Microsoft Fabric and Apache Iceberg
Microsoft Fabric is Microsoft’s unified analytics platform that integrates data engineering, data warehousing, real-time analytics, and AI into a single SaaS service. Fabric supports Apache Iceberg through its OneLake storage layer — the universal, multi-cloud data lake that underpins all Fabric workloads.
Microsoft Fabric’s Iceberg integration enables bi-directional interoperability: Fabric can read Iceberg tables written by external engines (Spark, Dremio, Flink), and external Iceberg-compatible engines can read Fabric tables exposed via the Iceberg REST Catalog API.
OneLake: The Fabric Storage Foundation
OneLake is Fabric’s centralized, multi-cloud data lake storage built on Azure Data Lake Storage Gen2. All Fabric experiences (Lakehouse, Data Warehouse, Real-Time Analytics) store their data in OneLake — and OneLake supports multiple open table formats including Delta Lake (native) and Apache Iceberg (via integration).
OneLake uses the concept of a lake-centric storage model: one lake per Fabric tenant, organized into workspaces and items.
Fabric Lakehouse and Iceberg
Fabric’s Lakehouse experience uses Delta Lake as its native format internally. However, Fabric supports exposing Lakehouse tables as Iceberg via:
Iceberg API Endpoint
Fabric exposes an Iceberg REST Catalog endpoint for OneLake data:
Endpoint: https://api.fabric.microsoft.com/v1/workspaces/{workspace-id}/lakehouses/{lakehouse-id}/tables/iceberg
Authentication: Azure AD (Entra ID) bearer token
External engines connect via the REST Catalog:
# PyIceberg: connect to Fabric's Iceberg API
from pyiceberg.catalog import load_catalog
catalog = load_catalog(
"fabric",
**{
"type": "rest",
"uri": "https://api.fabric.microsoft.com/v1/workspaces/abc-123/lakehouses/def-456/tables/iceberg",
"token": "<azure-entra-id-token>",
}
)
# List and access tables
for table_id in catalog.list_tables("default"):
print(table_id)
Reading External Iceberg in Fabric
Fabric Lakehouse can read externally-written Iceberg tables (Spark, Dremio, Flink) stored in Azure Data Lake Storage:
- Mount the ADLS container in Fabric as an external data source.
- Create a Fabric shortcut to the Iceberg table location.

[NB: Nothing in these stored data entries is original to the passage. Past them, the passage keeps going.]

(* ===== verification/TableQuery.v ===== *)
(** Lookups in a well-formed table: the getHandleSet family of
    src/opencog/atomspace/AtomTable.cc returns exactly the live atoms asked
    for, and runs past the end of its vector for one kind of question. *)
From S2P Require Import Prelude ClassServer TruthValue AttentionValue Atom TLB HandleEntry Index IndexSpec AtomTable TableInv TableRemove TableAdd TableProps.

(** Is the type of the atom the given one, or below it when asked? *)
Definition of_type (cs : ClassServer) (type : N) (sub : bool) (a : Atom) : Prop :=
  type = a_type a \/ (sub = true /\ isAb cs (a_type a) type = true).

(** What [filterSet(set, type, subclass)] keeps. *)
Definition kept (cs : ClassServer) (type : N) (sub : bool) (a : Atom) : bool :=
  (type =? ATOM cs)%N && sub || type_matches cs type sub (a_type a).

Section query.
Context (cs : ClassServer) (s : AtomTable) (Hwf : table_wf cs s).
Context (Hn : (nTypes cs + 1 < 2 ^ 16)%N).

Lemma live_object h : h ∈ live s -> exists a, atomOf (tlb s) h = Some a /\ atom_ok cs (core a).
Proof.
  intros Hh. destruct (live_atom _ _ _ _ _ (tw_inv _ _ Hwf) Hh) as (a & c & Ha & _ & <- & Hok).
  eauto.
Qed.
Lemma scan_spec l previous t :
  sorted l -> all_wf l -> t_wf t ->
  (scan l previous t = None /\ exists n, n ∈ l /\ n_val n = t) \/
  (exists l1 l2, l = l1 ++ l2 /\ Forall (fun n => before (n_val n) t) l1 /\
     Forall (fun n => before t (n_val n)) l2 /\
     scan l previous t = Some (from_option (Some ∘ n_cell) previous (last l1), first_cell l2 None)).
Proof.
  intros Hs Hwf Ht. revert previous Hs.
  induction Hwf as [|n l Hn Hwf IH]; intros previous Hs; cbn [scan].
  { right. by exists [], []. }
  apply sorted_cons in Hs as [Hs Hall].
  destruct (compareTo_spec (n_val n) t) as [[E H]|[[E H]|(E & H1 & H2 & H3)]]; rewrite E; cbn [Z.eqb Z.ltb Z.compare].
  - destruct (IH (Some (n_cell n)) Hs) as [(-> & k & Hk & Hkt)|(l1 & l2 & -> & F1 & F2 & ->)].
    + left. split; [done|]. exists k. split; [by right|done].
    + right. exists (n :: l1), l2. split; [done|]. split; [by constructor|]. split; [done|].
      f_equal. f_equal. rewrite last_cons. by destruct (last l1).
  - right. exists [], (n :: l). split; [done|]. split; [done|]. split; [|done].
    constructor; [done|]. apply (Forall_impl _ _ _ Hall).
    intros k. by apply before_trans.
  - left. split; [done|]. exists n. split; [left|]. by apply bounds_inj.
Qed.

- Fabric reads the Iceberg metadata and presents the table in the Lakehouse UI.
Fabric Mirrored Databases
Mirroring in Fabric creates real-time replicas of operational databases (Azure SQL, PostgreSQL, MongoDB) as Delta/Iceberg tables in OneLake. Mirrored data becomes accessible to Iceberg-compatible engines via the Iceberg API endpoint.
This pattern is powerful for operational analytics: production database → Fabric mirroring → OneLake (Iceberg) → Dremio/Trino analytics.
Azure + Iceberg + Dremio Architecture
A common Azure Fabric + Dremio pattern:
Fabric Lakehouse (OneLake/ADLS)
├── Mirrored operational data (via Fabric mirroring)
├── Spark-processed Iceberg tables
└── External Iceberg tables (written by Flink/Spark)
Dremio (connected to ADLS + Fabric Iceberg API)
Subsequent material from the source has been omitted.